The group focuses on meiosis, a cell division during sexual reproduction resulting in haploid gametes, egg and sperm. During meiosis parental chromosomes exchange parts in a process called recombination, or crossover. As a result, traits from both parents are reassorted before being passed on to offspring. This leads to new qualities in crops, such as yield, nutrient content, resilience to pests and adaptation to abiotic stresses and is the basis for selective breeding. The current challenges for researchers and crop breeders lie within the limitations of meiotic recombination. Not all characteristics are equally amenable to meiotic reassortment, which leaves up to a third of the genetic material unavailable for breeding and results in lengthy and costly breeding programmes.
Breakthroughs in the field, including the group's recent work, have identified mechanisms that control trait reassortment. The group aims to deepen mechanistic understanding of meiotic recombination control and translate the wealth of this knowledge into impactful breeding. To gain a deeper fundamental understanding of meiosis and translate this knowledge into step-changing breeding technologies in legume crops and beyond, the group is addressing the following questions:
How can we boost trait reassortment in crops?
Trait reassortment during meiosis results from crossovers which start as double-strand breaks on the genomic DNA and are repaired in a multistep process highly conserved across all eukaryotes. In plants only ~5% of meiotic double-strand breaks are repaired as crossovers, while the remaining ~95% are repaired as non-crossovers with limited impact on trait reassortment. Working in model plants, we and others have discovered crossover modifiers: pro- and anti-crossover factors that compete against each other during meiotic double-strand break repair, mismatch-repair factors, proteins that determine chromosome organisation during meiosis, epigenetic marks and chromatin. Modulating expression of crossover modifiers individually or in combinations is a way to boost crossovers and expedite crop pre-breeding because increasing the number of possible trait combinations translates into fewer generations of plants and individuals required to obtain cultivars with desired qualities. We are now working to identify best strategies to boost crossovers in legume crop pre-breeding using soybean as a model. In the longer term, we are aiming to develop these strategies into widely accessible breeding technologies.
What determines a crossover?
Despite discoveries of crossover modifiers and tremendous progress in understanding of what controls meiotic crossovers, there are two big unanswered questions in the field: i) what makes crossover ‘hotspots’ – several-kilobase-long genetic intervals where crossover frequencies are 10- to 100-fold higher than in the crossover-suppressed ‘coldspots’ and ii) how to efficiently ‘unlock’ genetic variation in crossover-suppressed heterochromatin-rich regions that in crops can harbour up to 20-30% of functional genes. We aim to address these questions by CRISPR-based engineering where we test whether targeted recruitment of pro-crossover factors to the DNA or erasure of crossover-inhibiting heterochromatin marks, can ensure crossovers. We aim to find out whether this approach can lead to de novo crossovers both in ‘hotspots’ and ‘coldspots’. We hope that in the future this knowledge can become game-changing in crop breeding allowing us to incorporate previously ‘locked’ traits into breeding programmes and to overcome linkage drag, or co-inheritance of agronomically useful and undesired traits.

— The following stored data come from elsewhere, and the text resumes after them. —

Lemma retx_loop_spec (f : QUIC_CFQ -> Z -> option QUIC_CFQ) (tgt : QUIC_CFQ_ITEM_EX -> Z) :
  (forall c x i, cfq_wf c -> live c x -> cfq_items c !! x = Some i -> exists c', f c x = Some c' /\ moves c c' x (tgt i)) ->
  forall l fuel c h, (length l <= fuel)%nat -> cfq_wf c -> is_chain (cfq_items c) h l -> NoDup l -> (forall x, x ∈ l -> live c x) ->
  exists c', retx_loop fuel f c h = Some c' /\ all_moved c c' l tgt.
Proof.
  intros Hf. induction l as [|x l IH]; intros fuel c h Hfuel W Hc Hnd Hl; cbn in Hc.
  - subst h. exists c. split; [by destruct fuel|]. split; try done. intros x i ?%elem_of_nil. done.
  - destruct Hc as (-> & i & Hi & Hc). destruct fuel as [|fuel]; [cbn in Hfuel; lia|]. apply NoDup_cons in Hnd as [Hx Hnd]. cbn [retx_loop].
    rewrite Hi. cbn [mbind option_bind]. destruct (Hf c x i W (Hl x ltac:(left)) Hi) as (c1 & -> & M). cbn [mbind option_bind].
    destruct (IH fuel c1 (pkt_next i)) as (c' & -> & A); [cbn in Hfuel; lia|apply M| |done| |].
    + eapply is_chain_links; [by eapply moves_links|done].
    + intros y Hy. eapply live_other; [done|done|by intros ->|apply Hl; by right].
    + exists c'. split; [done|]. by eapply all_moved_cons.
Qed.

Why are reproduction, meiosis and crossovers affected by temperature?
Elevated temperatures affect spermatogenesis and reduce fertility in humans, insects and plants. In crops sperm (pollen) abortion leads to yield losses. Meiosis, one of the key components contributing to fertility, and crossovers are temperature-sensitive, however, mechanisms behind this are poorly understood. Adaptation to temperature stress can occur naturally: some wild relatives of cultivated crops, for example, cowpea, maintain fertility under elevated temperatures. We hypothesize that this adaptation is, at least in part, due to adaptation of meiosis to heat and further hypothesize that temperature-sensitivity of meiosis can be modulated genetically. We are using forward genetics approaches in Arabidopsis and cowpea to identify mechanisms behind the sensitivity and adaptation of meiosis, crossovers and fertility to elevated temperatures. In the longer term we aim to use this mechanistic understanding to develop climate-smart crops.